Stored data entries
◆ ◆ ◆

(** * Book-my-event: booking, review, search and FX rules

    A shallow embedding of the backend's domain logic
    ([app/models], [app/crud], [app/services]) with the relational store
    written out as four tables of rows, and the properties the design
    document states about it. *)

From Stdlib Require Import ZArith List String Ascii Bool Lia Permutation Sorted QArith.
From Stdlib Require Import Qabs Qpower Qround Qreduction Lqa.
From Stdlib Require Import Floats.PrimFloat Floats.FloatOps Floats.SpecFloat.
From stdpp Require Import base gmap strings.
Import ListNotations.

Local Open Scope string_scope.
Local Open Scope list_scope.
Local Open Scope Z_scope.

(** ** Data model ([app/models]) *)

(** [models/booking.py]: [class BookingStatus(str, Enum)]. *)
Inductive BookingStatus : Type := CONFIRMED | CANCELLED.

Definition BookingStatus_eqb (a b : BookingStatus) : bool :=
  match a, b with
  | CONFIRMED, CONFIRMED | CANCELLED, CANCELLED => true
  | _, _ => false
  end.

(** Timestamps are UTC instants counted in microseconds, the resolution of
    Python's [datetime]. *)
Definition datetime : Type := Z.

(** [models/booking.py]: [class Booking]. *)
Module Booking.
Record t : Type := mk {
  id : string;
  slot_id : string;
  name : string;
  email : string;
  status : BookingStatus;
  booked_at : datetime
}.

(** [Booking.is_active]. *)
Definition is_active (b : t) : bool := BookingStatus_eqb (status b) CONFIRMED.

Definition with_status (b : t) (s : BookingStatus) : t :=
  mk (id b) (slot_id b) (name b) (email b) s (booked_at b).
End Booking.

(** [models/slot.py]: [class Slot] (columns). *)
Module Slot.
Record t : Type := mk {
  id : string;
  event_id : string;
  start_utc : datetime;
  max_bookings : Z;
  created_at : datetime
}.
End Slot.

(** [models/review.py]: [class Review]. *)
Module Review.
Record t : Type := mk {
  id : string;
  event_id : string;
  booking_id : string;
  rating : Z;
  comment : option string;
  created_at : datetime
}.
End Review.

(** [models/event.py]: [class Event].  The denormalised [rating_avg] is a
    float column; a stored binary64 is written as the rational number it
    denotes (the aggregate query never yields an infinity or a NaN). *)
Module Event.
Record t : Type := mk {
  id : string;
  title : string;
  description : string;
  host_name : string;
  category : string;
  duration_min : Z;
  price_minor : Z;
  currency : string;
  rating_avg : option Q;
  rating_count : Z;
  timezone : string;
  image_url : option string;
  created_at : datetime
}.

Definition with_rating (e : t) (avg : option Q) (cnt : Z) : t :=
  mk (id e) (title e) (description e) (host_name e) (category e)
     (duration_min e) (price_minor e) (currency e) avg cnt
     (timezone e) (image_url e) (created_at e).
End Event.

(** ** The store and its side channels *)

(** What the services hand to their collaborators: the Celery task queue and
    the Redis topic ([services/bookings.py], [_broadcast_slot_update]). *)
Inductive Effect : Type :=
| SendBookingEmail (booking_id : string)
| RedisPublish (channel : string) (slot_id : string) (remaining : Z) (is_full : bool).

(** The committed state a [Session] reads and writes. *)
Record DB : Type := mkDB {
  events : list Event.t;
  slots : list Slot.t;
  bookings : list Booking.t;
  reviews : list Review.t;
  outbox : list Effect
}.

Definition set_bookings (db : DB) (bs : list Booking.t) : DB :=
  mkDB (events db) (slots db) bs (reviews db) (outbox db).
Definition set_reviews (db : DB) (rs : list Review.t) : DB :=
  mkDB (events db) (slots db) (bookings db) rs (outbox db).
Definition set_events (db : DB) (es : list Event.t) : DB :=
  mkDB es (slots db) (bookings db) (reviews db) (outbox db).
Definition emit (db : DB) (e : Effect) : DB :=
  mkDB (events db) (slots db) (bookings db) (reviews db) (outbox db ++ [e]).

(** ** Exceptions *)

Inductive Error : Type :=
| HTTPException (status_code : Z) (detail : string)
| IntegrityError (constraint : string)
| ValueError (msg : string)
| AttributeError (msg : string)
| NameError (name : string)
| ImportError (name : string)
| SyntaxError (module : string)
| RecursionError
| ZeroDivisionError
| OverflowError.

Definition HTTP_400_BAD_REQUEST : Z := 400.
Definition HTTP_404_NOT_FOUND : Z := 404.
Definition HTTP_409_CONFLICT : Z := 409.

(** The design document's names for the conflicts the services raise. *)
Definition DuplicateBooking : Error :=
  HTTPException HTTP_409_CONFLICT "You have already booked this slot.".
Definition SlotFull : Error :=
  HTTPException HTTP_409_CONFLICT "Slot is already full.".
Definition AlreadyCancelled : Error :=
  HTTPException HTTP_400_BAD_REQUEST "Booking already cancelled.".
Definition BookingNotConfirmed : Error :=
  HTTPException HTTP_400_BAD_REQUEST "Cannot review an unconfirmed booking.".
Definition ReviewAlreadyExists : Error :=
  HTTPException HTTP_409_CONFLICT "This booking already has a review.".

(** A call either returns or raises; the store is threaded through both. *)
Inductive Result (A : Type) : Type :=
| Ok (a : A)
| Raise (e : Error).
Arguments Ok {A} a.
Arguments Raise {A} e.

Definition M (A : Type) : Type := DB -> Result A * DB.

Definition ret {A} (a : A) : M A := fun db => (Ok a, db).
Definition raise {A} (e : Error) : M A := fun db => (Raise e, db).
Definition bind {A B} (m : M A) (k : A -> M B) : M B :=
  fun db => match m db with
            | (Ok a, db') => k a db'
            | (Raise e, db') => (Raise e, db')
            end.
Definition get_db : M DB := fun db => (Ok db, db).
Definition modify (f : DB -> DB) : M unit := fun db => (Ok tt, f db).

Notation "'let!' x ':=' m 'in' k" := (bind m (fun x => k))
  (at level 10, x name, m at level 100, k at level 200).
Notation "'do!' m 'in' k" := (bind m (fun _ => k))
  (at level 10, m at level 100, k at level 200).

(** ** Booking rows ([app/crud/bookings.py]) *)

Definition same_slot (slot_id : string) (b : Booking.t) : bool :=
  String.eqb (Booking.slot_id b) slot_id.
Definition same_email (email : string) (b : Booking.t) : bool :=
  String.eqb (Booking.email b) email.
Definition is_confirmed (b : Booking.t) : bool :=
  BookingStatus_eqb (Booking.status b) CONFIRMED.

(** [select(func.count()).where(...)]: the number of rows the filter keeps. *)
Definition select_count {A} (where_ : A -> bool) (table : list A) : Z :=
  Z.of_nat (length (List.filter where_ table)).

(** [booking_exists]: a CONFIRMED booking with this slot and e-mail exists. *)
Definition booking_exists (db : DB) (slot_id email : string) : bool :=
  select_count
    (fun b => same_slot slot_id b && same_email email b && is_confirmed b)
    (bookings db) >? 0.

(** [booking_count]: CONFIRMED bookings only. *)
Definition booking_count (db : DB) (slot_id : string) : Z :=
  select_count (fun b => same_slot slot_id b && is_confirmed b) (bookings db).

(** [session.add(booking); session.commit()] on the [booking] table: the
    primary key and [UniqueConstraint("slot_id", "email",
    name="uix_slot_email")] of [models/booking.py] decide whether the row
    goes in. *)
Definition insert_booking (b : Booking.t) : M unit := fun db =>
  if existsb (fun r => String.eqb (Booking.id r) (Booking.id b)) (bookings db)
  then (Raise (IntegrityError "booking_pkey"), db)
  else if existsb (fun r => same_slot (Booking.slot_id b) r
                            && same_email (Booking.email b) r) (bookings db)
  then (Raise (IntegrityError "uix_slot_email"), db)
  else (Ok tt, set_bookings db (bookings db ++ [b])).

(** [create_booking]; [new_id] is the [uuid4()] drawn for the row and [now]
    the value of [datetime.utcnow()]. *)
Definition crud_create_booking (slot_id name email : string)
    (new_id : string) (now : datetime) : M Booking.t :=
  let booking := Booking.mk new_id slot_id name email CONFIRMED now in
  do! insert_booking booking in
  ret booking.

(** [get_booking]. *)
Definition get_booking (db : DB) (booking_id : string) : option Booking.t :=
  List.find (fun b => String.eqb (Booking.id b) booking_id) (bookings db).

(** The row update [booking.status = CANCELLED] flushed for one primary key. *)
Definition mark_cancelled (booking_id : string) (b : Booking.t) : Booking.t :=
  if String.eqb (Booking.id b) booking_id
  then Booking.with_status b CANCELLED else b.
(** C5: the homing cases of the [switch]: with the machine homing X, when
    the X sensor reads triggered (low) the X position is set to 0 and the
    state becomes [HOMING_Y]; when it reads untriggered and X is not
    running, X is sent to the absolute target -1000000 and the state
    stays; when X is running nothing is done.  Homing Y is the same,
    towards [HOMED_WAITING].  So it is for the whole iteration, whatever
    line it reads short of the emergency command (which leaves the homing
    state before the [switch]): these are its only commands to the axes,
    no relative move is ever issued and the only target is that
    constant. *)
Theorem C5_homing (m : Machine) (t : Tick) :
  (systemState m = HOMING_X ->
   stateAction t m =
     if negb (xHomeRead t)
     then (set_systemState HOMING_Y m, [StepperSetCurrentPosition AxisX 0])
     else if negb (xIsRunningLate t)
          then (m, [StepperMoveTo AxisX (-1000000)])
          else (m, [])) /\
  (systemState m = HOMING_Y ->
   stateAction t m =
     if negb (yHomeRead t)
     then (set_systemState HOMED_WAITING m,
           [StepperSetCurrentPosition AxisY 0;
            SerialPrintln "Homing complete. Enter 'S' to start painting."])
     else if negb (yIsRunningLate t)
          then (m, [StepperMoveTo AxisY (-1000000)])
          else (m, [])) /\
  (~ emergency t ->
  let m' := fst (loop t m) in
  let evs := snd (loop t m) in
  (systemState m = HOMING_X ->
   (xHomeRead t = false ->
    systemState m' = HOMING_Y /\ motion evs = [StepperSetCurrentPosition AxisX 0]) /\
   (xHomeRead t = true -> xIsRunningLate t = false ->
    systemState m' = HOMING_X /\ motion evs = [StepperMoveTo AxisX (-1000000)]) /\
   (xHomeRead t = true -> xIsRunningLate t = true ->
    systemState m' = HOMING_X /\ motion evs = [])) /\
  (systemState m = HOMING_Y ->
   (yHomeRead t = false ->
    systemState m' = HOMED_WAITING /\ motion evs = [StepperSetCurrentPosition AxisY 0]) /\
   (yHomeRead t = true -> yIsRunningLate t = false ->
    systemState m' = HOMING_Y /\ motion evs = [StepperMoveTo AxisY (-1000000)]) /\
   (yHomeRead t = true -> yIsRunningLate t = true ->
    systemState m' = HOMING_Y /\ motion evs = [])) /\
  (systemState m = HOMING_X \/ systemState m = HOMING_Y ->
   (forall a d, ~ In (StepperMove a d) evs) /\
   (forall a p, In (StepperMoveTo a p) evs -> p = (-1000000)%Z))).
Proof.
  split; [| split].
  { intros Hs. unfold stateAction. rewrite Hs.
    destruct (xHomeRead t); [destruct (xIsRunningLate t) |]; reflexivity. }
  { intros Hs. unfold stateAction. rewrite Hs.
    destruct (yHomeRead t); [destruct (yIsRunningLate t) |]; reflexivity. }
  intros Hn m' evs.
  assert (Hcases : systemState m = HOMING_X \/ systemState m = HOMING_Y ->
    systemState m' = systemState (fst (stateAction t (fst (readSerial t
                       (set_motorsRunning (busy t) m))))) /\
    motion evs = motion (snd (stateAction t (fst (readSerial t
                       (set_motorsRunning (busy t) m))))) /\
    systemState (fst (readSerial t (set_motorsRunning (busy t) m))) = systemState m).
  { intros Hs. subst m' evs. rewrite loop_eq. cbn [fst snd].
    destruct (readSerial_homing t (set_motorsRunning (busy t) m) Hn Hs) as (E1 & E2).
    rewrite !motion_app, E2. auto. }
  assert (HX : systemState m = HOMING_X ->
    (xHomeRead t = false ->
     systemState m' = HOMING_Y /\ motion evs = [StepperSetCurrentPosition AxisX 0]) /\
    (xHomeRead t = true -> xIsRunningLate t = false ->
     systemState m' = HOMING_X /\ motion evs = [StepperMoveTo AxisX (-1000000)]) /\
    (xHomeRead t = true -> xIsRunningLate t = true ->
     systemState m' = HOMING_X /\ motion evs = [])).
  { intros Hs. destruct (Hcases (or_introl Hs)) as (-> & -> & E).
    unfold stateAction. rewrite E, Hs.
    split; [| split]; [intros H1 | intros H1 H2 | intros H1 H2];
      rewrite H1, ?H2; simpl; rewrite ?E, ?Hs; auto. }
  assert (HY : systemState m = HOMING_Y ->
    (yHomeRead t = false ->
     systemState m' = HOMED_WAITING /\ motion evs = [StepperSetCurrentPosition AxisY 0]) /\
    (yHomeRead t = true -> yIsRunningLate t = false ->
     systemState m' = HOMING_Y /\ motion evs = [StepperMoveTo AxisY (-1000000)]) /\
    (yHomeRead t = true -> yIsRunningLate t = true ->
     systemState m' = HOMING_Y /\ motion evs = [])).
  { intros Hs. destruct (Hcases (or_intror Hs)) as (-> & -> & E).
    unfold stateAction. rewrite E, Hs.
    split; [| split]; [intros H1 | intros H1 H2 | intros H1 H2];
      rewrite H1, ?H2; simpl; rewrite ?E, ?Hs; auto. }
  split; [exact HX |]. split; [exact HY |].
  intros Hs.
  assert (Hm : motion evs = [] \/
               (exists a, motion evs = [StepperSetCurrentPosition a 0]) \/
               (exists a, motion evs = [StepperMoveTo a (-1000000)])).
  { destruct Hs as [Hs | Hs].
    - destruct (HX Hs) as (A & B & C).
      destruct (xHomeRead t); [destruct (xIsRunningLate t) |].
      + left; apply C; reflexivity.
      + right; right; exists AxisX; apply B; reflexivity.
      + right; left; exists AxisX; apply A; reflexivity.
    - destruct (HY Hs) as (A & B & C).
      destruct (yHomeRead t); [destruct (yIsRunningLate t) |].
      + left; apply C; reflexivity.
      + right; right; exists AxisY; apply B; reflexivity.
      + right; left; exists AxisY; apply A; reflexivity. }
  split.
  - intros a d Hin. apply motion_In in Hin; [| reflexivity].
    destruct Hm as [E | [(a' & E) | (a' & E)]]; rewrite E in Hin; simpl in Hin;
      [contradiction | |]; destruct Hin as [Hin | []]; discriminate.
  - intros a p Hin. apply motion_In in Hin; [| reflexivity].
    destruct Hm as [E | [(a' & E) | (a' & E)]]; rewrite E in Hin; simpl in Hin;
      [contradiction | |]; destruct Hin as [Hin | []]; congruence.
Qed.

Lemma C5_witness :
  let m := mkMachine HOMING_X false 0 0 [true; true; true; true] HIGH in
  let seek := mkTick None true true false false false false false in
  let hit := mkTick (Some "24"%string) false true true false false true false in
  (systemState (fst (loop seek m)) = HOMING_X /\
   motion (snd (loop seek m)) = [StepperMoveTo AxisX (-1000000)]) /\
  (systemState (fst (loop hit m)) = HOMING_Y /\
   motion (snd (loop hit m)) = [StepperSetCurrentPosition AxisX 0]).
Proof.
  intros m seek hit.
  assert (Hseek : ~ emergency seek)
    by (intros [(l & Hl & _) | (l & Hl & _)]; discriminate).
  assert (Hhit : ~ emergency hit)
    by (intros [(l & Hl & Ht) | (l & Hl & Ht)]; injection Hl as <-; discriminate).
  split.
  - apply (proj1 (proj2 (proj2 (C5_homing m seek)) Hseek) eq_refl); reflexivity.
  - apply (proj1 (proj2 (proj2 (C5_homing m hit)) Hhit) eq_refl); reflexivity.
Defined.

(** ** Runs without input: busy iterations stutter *)

Lemma loop_motorsRunning (t : Tick) (b : bool) (m : Machine) :
  loop t (set_motorsRunning b m) = loop t m.
Proof. rewrite !loop_eq. reflexivity. Qed.

Lemma stateAction_nonHoming (t : Tick) (m : Machine) :
  nonHoming m -> stateAction t m = stateAction idleTick m.
Proof.
  intros [Hx Hy]. unfold stateAction.
  destruct (systemState m); try reflexivity; congruence.
Qed.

◆ ◆ ◆

• _Problem to work on_
In the data above, which lines lie between the line with "rating_avg : option Q;" and the line with "(** ** The store and its side channels *)", inclusive? Print those lines exactly and nothing else.

• _Answer box_
  rating_avg : option Q;
  rating_count : Z;
  timezone : string;
  image_url : option string;
  created_at : datetime
}.

Definition with_rating (e : t) (avg : option Q) (cnt : Z) : t :=
  mk (id e) (title e) (description e) (host_name e) (category e)
     (duration_min e) (price_minor e) (currency e) avg cnt
     (timezone e) (image_url e) (created_at e).
End Event.

(** ** The store and its side channels *)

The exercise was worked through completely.